Source material START

Lemma div_succ (s n : Z) :
  1 <= n -> (s + 1) / n = s / n + (if (s + 1) mod n =? 0 then 1 else 0).
Proof.
  intros Hn.
  pose proof (Z.div_mod s n ltac:(lia)) as Hs.
  pose proof (Z.mod_pos_bound s n ltac:(lia)) as Hsm.
  pose proof (Z.div_mod (s + 1) n ltac:(lia)) as Hs1.
  pose proof (Z.mod_pos_bound (s + 1) n ltac:(lia)) as Hs1m.
  destruct ((s + 1) mod n =? 0) eqn:E.
  - apply Z.eqb_eq in E. nia.
  - apply Z.eqb_neq in E. nia.
Qed.

(** Without skipped batches the updates are the completed groups. *)
Lemma updates_all_processed (r : Run) (batches : list Batch) :
  1 <= gradient_accumulation_steps (run_args r) ->
  Forall (fun b => batch_size b = per_gpu_batch_size r) batches ->
  forall start : Z,
    ep_step r <= start ->
    Z.of_nat (updates r start batches)
    = (start + Z.of_nat (length batches)) / gradient_accumulation_steps (run_args r)
      - start / gradient_accumulation_steps (run_args r).
Proof.
  intros HN Hfull.
  induction Hfull as [|b bs Hb _ IH]; intros start Hstart; simpl updates.
  - simpl. rewrite Z.add_0_r. lia.
  - rewrite Nat2Z.inj_add, IH by lia.
    assert (processed r start b = true) as ->.
    { unfold processed. apply andb_true_iff. split.
      - apply negb_true_iff. apply Z.ltb_ge. lia.
      - apply Z.eqb_eq. done. }
    rewrite (div_succ start _ HN). simpl length.
    replace (start + 1 + Z.of_nat (length bs))
      with (start + Z.of_nat (S (length bs))) by lia.
    simpl andb.
    destruct ((start + 1) mod gradient_accumulation_steps (run_args r) =? 0);
      lia.
Qed.

Lemma forward_steps_app (l1 l2 : list Event) :
  forward_steps (l1 ++ l2) = forward_steps l1 ++ forward_steps l2.
Proof.
  induction l1 as [|e l1 IH]; simpl; [done|].
  destruct e; simpl; by rewrite ?IH.
Qed.

Lemma io_events_app (l1 l2 : list Event) :
  io_events (l1 ++ l2) = io_events l1 ++ io_events l2.
Proof.
  induction l1 as [|e l1 IH]; simpl; [done|].
  destruct (is_io_event e); simpl; by rewrite IH.
Qed.

Ltac trace_simpl :=
  simpl;
  rewrite <- ?app_assoc;
  rewrite ?forward_steps_app, ?io_events_app, ?update_events_app;
  simpl;
  rewrite ?app_nil_r.

(** What one processed batch does to the state, when the loop body
    returns. *)
Lemma train_batch_ok_step (r : Run) (epoch : Z) (st st' : TrainState)
    (step : Z) (batch : Batch) :
  train_batch r epoch st (step, batch) = Ok st' ->
  processed r step batch = true ->
  nb_tr_steps st' = nb_tr_steps st + 1
  /\ nb_tr_examples st' = nb_tr_examples st + per_gpu_batch_size r
  /\ forward_steps (trace st') = forward_steps (trace st) ++ [(epoch, step)]
  /\ (run_rank r ≠ 0 ->
      io_events (trace st') = io_events (trace st)
      /\ resume_checkpoint st' = resume_checkpoint st)
  /\ (run_rank r = 0 -> step mod 10 = 0 ->
      resume_checkpoint st'
      = Some {| snap_ep_step := step;
                snap_epoch := epoch;
                snap_global_step := global_step st' |})
  /\ (run_rank r = 0 -> step mod 10 ≠ 0 ->
      resume_checkpoint st' = resume_checkpoint st)
  /\ advanced
       (if (step + 1) mod gradient_accumulation_steps (run_args r) =? 0
        then 1%nat else 0%nat) st st'.
Proof.
  intros Hrun Hproc.
  unfold processed in Hproc. apply andb_true_iff in Hproc as [Hp1 Hp2].
  apply negb_true_iff in Hp1. apply Z.eqb_eq in Hp2 as Hsize.
  unfold train_batch in Hrun. simpl in Hrun.
  rewrite Hp1, Hp2 in Hrun. simpl in Hrun.
  destruct (distill_losses (activations batch)) as [[att_loss rep_loss]|];
    [|discriminate].
  simpl in Hrun.
  destruct (student_atts (activations batch)); [discriminate|].
  destruct (student_reps (activations batch)); [discriminate|].
  simpl in Hrun.
  destruct (gradient_accumulation_steps (run_args r) =? 0); [discriminate|].
  unfold master_step in Hrun.
  destruct ((step + 1) mod gradient_accumulation_steps (run_args r) =? 0);
    destruct (Z.eqb_spec (run_rank r) 0) as [Hrank|Hrank];
    destruct (Z.eqb_spec (step mod 10) 0) as [Hten|Hten];
    destruct (eval_step (run_args r) =? 0); try discriminate;
    try (destruct (_ =? 0) in Hrun);
    injection Hrun as <-;
    unfold advanced;
    repeat split; try intros; try done; trace_simpl; try done; try lia.
Qed.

Source material END

### What to produce
Return only the lines between the one holding "with (start +" and the one holding "Lemma forward_steps_app (l1", inclusive, exactly as they appear above.

### Answer to this task
      with (start + Z.of_nat (S (length bs))) by lia.
    simpl andb.
    destruct ((start + 1) mod gradient_accumulation_steps (run_args r) =? 0);
      lia.
Qed.

Lemma forward_steps_app (l1 l2 : list Event) :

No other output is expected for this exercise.